**What you will do:**
Starting at the line that contains "if is_char z", quote each line exactly through the last line of the entries, both included.

**The input:**
(** * Restaurant-costing application: ingredient routes, generic DAO, ingredient form

    A shallow embedding of
      - [src/api/src/routes/ingredient/index.ts] (the Express router),
      - [src/unnamed/part_000] (hasEmptyArray, PantryView, PantryTable,
        CreateAndReadDAO, BaseDAO),
      - [src/ui/src/components/forms/BasicForm.tsx] (handleInputChange,
        validateForm, handleSubmit, handleClear),
    together with the JavaScript built-ins those files call
    (truthiness, typeof, String.prototype.trim, parseInt, parseFloat,
    Number, object spread).

    TypeScript types are erased at run time, so rows, criteria, options and
    request bodies are all JavaScript values.  The database driver is an
    opaque collaborator: it is a parameter that answers calls, and every
    call made to it is recorded. *)

From Stdlib Require Import String Ascii List Bool ZArith QArith Lia.
From Stdlib Require Import DecimalString.
From Stdlib Require DecimalNat Qcanon.
Import ListNotations.

Set Warnings "-register-all".

Local Open Scope string_scope.
Local Open Scope Z_scope.

(* ================================================================== *)
(** ** JavaScript values *)
(* ================================================================== *)

Module Js.

(** A JavaScript number.  A finite double is the rational it denotes,
    kept in lowest terms; what a conversion produces is rounded to the
    nearest double by [to_double] below.  [-0] and [+0] are both
    [Finite 0]: the program only tests numbers for truthiness and compares
    them with zero, and neither tells the two zeros apart. *)
Inductive number : Type :=
| NaN
| Infinity (negative : bool)
| Finite (q : Q).

Inductive value : Type :=
| Undefined
| Null
| Bool (b : bool)
| Num (n : number)
| Str (s : string)
| Arr (items : list value)
| Obj (props : list (string * value)).

Definition of_Z (z : Z) : value := Num (Finite (inject_Z z)).

Definition isNaN (n : number) : bool :=
  match n with NaN => true | _ => false end.

(** [a < b] on numbers. *)
Definition lt (a b : number) : bool :=
  match a, b with
  | NaN, _ | _, NaN => false
  | Infinity true, Infinity true => false
  | Infinity true, _ => true
  | _, Infinity true => false
  | Infinity false, _ => false
  | _, Infinity false => true
  | Finite x, Finite y => negb (Qle_bool y x)
  end.

(** [a <= b] on numbers. *)
Definition le (a b : number) : bool :=
  match a, b with
  | NaN, _ | _, NaN => false
  | Infinity true, _ => true
  | _, Infinity true => false
  | _, Infinity false => true
  | Infinity false, _ => false
  | Finite x, Finite y => Qle_bool x y
  end.

Definition zero : number := Finite 0%Q.

(** ToBoolean. *)
Definition truthy (v : value) : bool :=
  match v with
  | Undefined | Null => false
  | Bool b => b
  | Num NaN => false
  | Num (Infinity _) => true
  | Num (Finite q) => negb (Qeq_bool q 0%Q)
  | Str s => negb (String.eqb s "")
  | Arr _ | Obj _ => true
  end.

Definition typeof (v : value) : string :=
  match v with
  | Undefined => "undefined"
  | Null => "object"
  | Bool _ => "boolean"
  | Num _ => "number"
  | Str _ => "string"
  | Arr _ | Obj _ => "object"
  end.

Definition is_string (v : value) : bool :=
  match v with Str _ => true | _ => false end.

Definition is_number (v : value) : bool :=
  match v with Num _ => true | _ => false end.

(** [Array.isArray]. *)
Definition isArray (v : value) : bool :=
  match v with Arr _ => true | _ => false end.

(** Own-property lookup in a property list. *)
Fixpoint lookup (k : string) (props : list (string * value)) : option value :=
  match props with
  | [] => None
  | (k', v) :: rest => if String.eqb k k' then Some v else lookup k rest
  end.

Definition hasOwnProperty {A : Type} (props : list (string * A)) (k : string) : bool :=
  existsb (fun kv => String.eqb k (fst kv)) props.

(** The result of running a piece of JavaScript: it returns or it throws. *)
Inductive Outcome (A : Type) : Type :=
| Returned (a : A)
| Threw (e : value).
Arguments Returned {A} a.
Arguments Threw {A} e.

Definition new_Error (msg : string) : value :=
  Obj [("name", Str "Error"); ("message", Str msg)].

Definition new_TypeError (msg : string) : value :=
  Obj [("name", Str "TypeError"); ("message", Str msg)].

(** [o.k] for a property name that no built-in prototype defines (the
    names read in this program are name, unit, cost_per_unit, vendor_id and
    message): reading from undefined or null throws; a primitive or an
    array has no such property. *)
Definition get (o : value) (k : string) : Outcome value :=
  match o with
  | Undefined | Null =>
      Threw (new_TypeError ("Cannot read properties of undefined (reading '" ++ k ++ "')"))
  | Obj props => Returned (match lookup k props with Some v => v | None => Undefined end)
  | _ => Returned Undefined
  end.

(* ------------------------------------------------------------------ *)
(** *** Strings: white space and trimming *)

(** Strings are sequences of code units below 256.  In that range the
    white-space and line-terminator code units are TAB, LF, VT, FF, CR,
    SPACE and NBSP. *)
Definition is_whitespace (c : ascii) : bool :=
  let n := nat_of_ascii c in
  (Nat.eqb n 9 || Nat.eqb n 10 || Nat.eqb n 11 || Nat.eqb n 12
   || Nat.eqb n 13 || Nat.eqb n 32 || Nat.eqb n 160)%bool.

Fixpoint trimStart_chars (cs : list ascii) : list ascii :=
  match cs with
  | c :: rest => if is_whitespace c then trimStart_chars rest else cs
  | [] => []
  end.

Definition trimEnd_chars (cs : list ascii) : list ascii :=
  rev (trimStart_chars (rev cs)).

Definition trim_chars (cs : list ascii) : list ascii :=
  trimEnd_chars (trimStart_chars cs).

(** [String.prototype.trim]. *)
Definition trim (s : string) : string :=
  string_of_list_ascii (trim_chars (list_ascii_of_string s)).

(* ------------------------------------------------------------------ *)
(** *** Rounding to a double *)

(** [floor (log2 (a / b))] for positive [a] and [b]. *)
Definition floor_log2 (a b : Z) : Z :=
  let k := Z.log2 a - Z.log2 b in
  if 0 <=? k
  then (if b * 2 ^ k <=? a then k else k - 1)
  else (if b <=? a * 2 ^ (- k) then k else k - 1).

(** [n / d] rounded to the nearest integer, a tie going to the even one. *)
Definition round_half_even (n d : Z) : Z :=
  let q := n / d in
  let r := n mod d in
  if 2 * r <? d then q
  else if d <? 2 * r then q + 1
  else if Z.even q then q else q + 1.

(** The double nearest to the positive rational [a / b]: a 53-bit
    significand [m] at the exponent [e] of the value's binade, the exponent
    not going below that of the subnormals; a value that rounds to [2^1024]
    or beyond is Infinity, one that rounds to nothing is zero. *)
Definition double_of_positive (a b : Z) : number :=
  let e := Z.max (floor_log2 a b - 52) (-1074) in
  let m :=
    if 0 <=? e then round_half_even a (b * 2 ^ e)
    else round_half_even (a * 2 ^ (- e)) b in
  if m =? 0 then zero
  else if 1024 <=? Z.log2 m + e then Infinity false
  else if 0 <=? e then Finite (inject_Z (m * 2 ^ e))
  else Finite (Qred (Qmake m (Z.to_pos (2 ^ (- e))))).

Definition negate (n : number) : number :=
  match n with
  | NaN => NaN
  | Infinity negative => Infinity (negb negative)
  | Finite q => Finite (Qopp q)
  end.

(** The Number value for a mathematical value: round to nearest, ties to
    even, as the engine's string-to-number conversion does. *)
Definition to_double (q : Q) : number :=
  match Qnum q with
  | Z0 => zero
  | Zpos a => double_of_positive (Zpos a) (Zpos (Qden q))
  | Zneg a => negate (double_of_positive (Zpos a) (Zpos (Qden q)))
  end.

(* ------------------------------------------------------------------ *)
(** *** Numeric literals: parseInt, parseFloat, Number *)

Definition digit_of (radix : Z) (c : ascii) : option Z :=
  let n := Z.of_nat (nat_of_ascii c) in
  let d :=
    if ((48 <=? n) && (n <=? 57))%bool then Some (n - 48)
    else if ((97 <=? n) && (n <=? 122))%bool then Some (n - 87)
    else if ((65 <=? n) && (n <=? 90))%bool then Some (n - 55)
    else None in
  match d with
  | Some d => if d <? radix then Some d else None
  | None => None
  end.

(** Reads the longest run of digits of the radix: its value, its length
    and the characters after it. *)
Fixpoint take_digits (radix : Z) (cs : list ascii) (acc : Z) (len : nat)
  : Z * nat * list ascii :=
  match cs with
  | c :: rest =>
      match digit_of radix c with
      | Some d => take_digits radix rest (acc * radix + d) (S len)
      | None => (acc, len, cs)
      end
  | [] => (acc, len, [])
  end.

Definition is_char (c : ascii) (s : string) : bool :=
  String.eqb (String c EmptyString) s.

Definition strip_sign (cs : list ascii) : bool * list ascii :=
  match cs with
  | c :: rest =>
      if is_char c "-" then (true, rest)
      else if is_char c "+" then (false, rest)
      else (false, cs)
  | [] => (false, [])
  end.

(** [parseInt(s)] with no radix argument. *)
Definition parseInt (s : string) : number :=
  let cs := trimStart_chars (list_ascii_of_string s) in
  let '(negative, cs) := strip_sign cs in
  let '(radix, cs) :=
    match cs with
    | z :: x :: rest =>
        if (is_char z "0" && (is_char x "x" || is_char x "X"))%bool
        then (16, rest) else (10, cs)
    | _ => (10, cs)
    end in
  let '(v, len, _) := take_digits radix cs 0 0 in
  match len with
  | O => NaN
  | _ => to_double (inject_Z (if negative then - v else v))
  end.

(** [m * 10^e] as a reduced rational. *)
Definition scale10 (m e : Z) : Q :=
  if 0 <=? e then inject_Z (m * 10 ^ e)
  else Qred (Qmake m (Z.to_pos (10 ^ (- e)))).

Fixpoint starts_with (prefix cs : list ascii) : option (list ascii) :=
  match prefix, cs with
  | [], _ => Some cs
  | p :: prefix', c :: cs' => if Ascii.eqb p c then starts_with prefix' cs' else None
  | _ :: _, [] => None
  end.

(** The exponent part [e|E (+|-)? digits] when one is present in front. *)
Definition take_exponent (cs : list ascii) : Z * list ascii :=
  match cs with
  | e :: rest =>
      if (is_char e "e" || is_char e "E")%bool then
        let '(negative, rest') := strip_sign rest in
        let '(v, len, rest'') := take_digits 10 rest' 0 0 in
        match len with
        | O => (0, cs)
        | _ => (if negative then - v else v, rest'')
        end
      else (0, cs)
  | [] => (0, [])
  end.

(** The longest prefix that is a StrDecimalLiteral, with the characters
    after it; [None] when no prefix is one. *)
Definition StrDecimalLiteral (cs : list ascii) : option (number * list ascii) :=
  let '(negative, cs) := strip_sign cs in
  match starts_with (list_ascii_of_string "Infinity") cs with
  | Some rest => Some (Infinity negative, rest)
  | None =>
      let '(ip, ilen, after_int) := take_digits 10 cs 0 0 in
      let '(fp, flen, after_frac, dot) :=
        match after_int with
        | d :: rest =>
            if is_char d "." then
              let '(fp, flen, rest') := take_digits 10 rest 0 0 in
              (fp, flen, rest', true)
            else (0, O, after_int, false)
        | [] => (0, O, [], false)
        end in
      match ilen, flen with
      | O, O => None
      | _, _ =>
          let '(ex, rest) := take_exponent after_frac in
          let m := ip * 10 ^ Z.of_nat flen + fp in
          let q := scale10 (if negative then - m else m) (ex - Z.of_nat flen) in
          Some (to_double q, rest)
      end
  end.

(** [parseFloat(s)]. *)
Definition parseFloat (s : string) : number :=
  match StrDecimalLiteral (trimStart_chars (list_ascii_of_string s)) with
  | Some (n, _) => n
  | None => NaN
  end.

(** [0x], [0o] and [0b] integer literals, which take no sign. *)
Definition NonDecimalIntegerLiteral (cs : list ascii) : option number :=
  match cs with
  | z :: p :: rest =>
      if is_char z "0" then
        let radix :=
          if (is_char p "x" || is_char p "X")%bool then Some 16
          else if (is_char p "o" || is_char p "O")%bool then Some 8
          else if (is_char p "b" || is_char p "B")%bool then Some 2
          else None in
        match radix with
        | Some r =>
            match take_digits r rest 0 0 with
            | (v, S _, []) => Some (to_double (inject_Z v))
            | _ => None
            end
        | None => None
        end
      else None
  | _ => None
  end.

**Reply to the task:**
      if is_char z "0" then
        let radix :=
          if (is_char p "x" || is_char p "X")%bool then Some 16
          else if (is_char p "o" || is_char p "O")%bool then Some 8
          else if (is_char p "b" || is_char p "B")%bool then Some 2
          else None in
        match radix with
        | Some r =>
            match take_digits r rest 0 0 with
            | (v, S _, []) => Some (to_double (inject_Z v))
            | _ => None
            end
        | None => None
        end
      else None
  | _ => None
  end.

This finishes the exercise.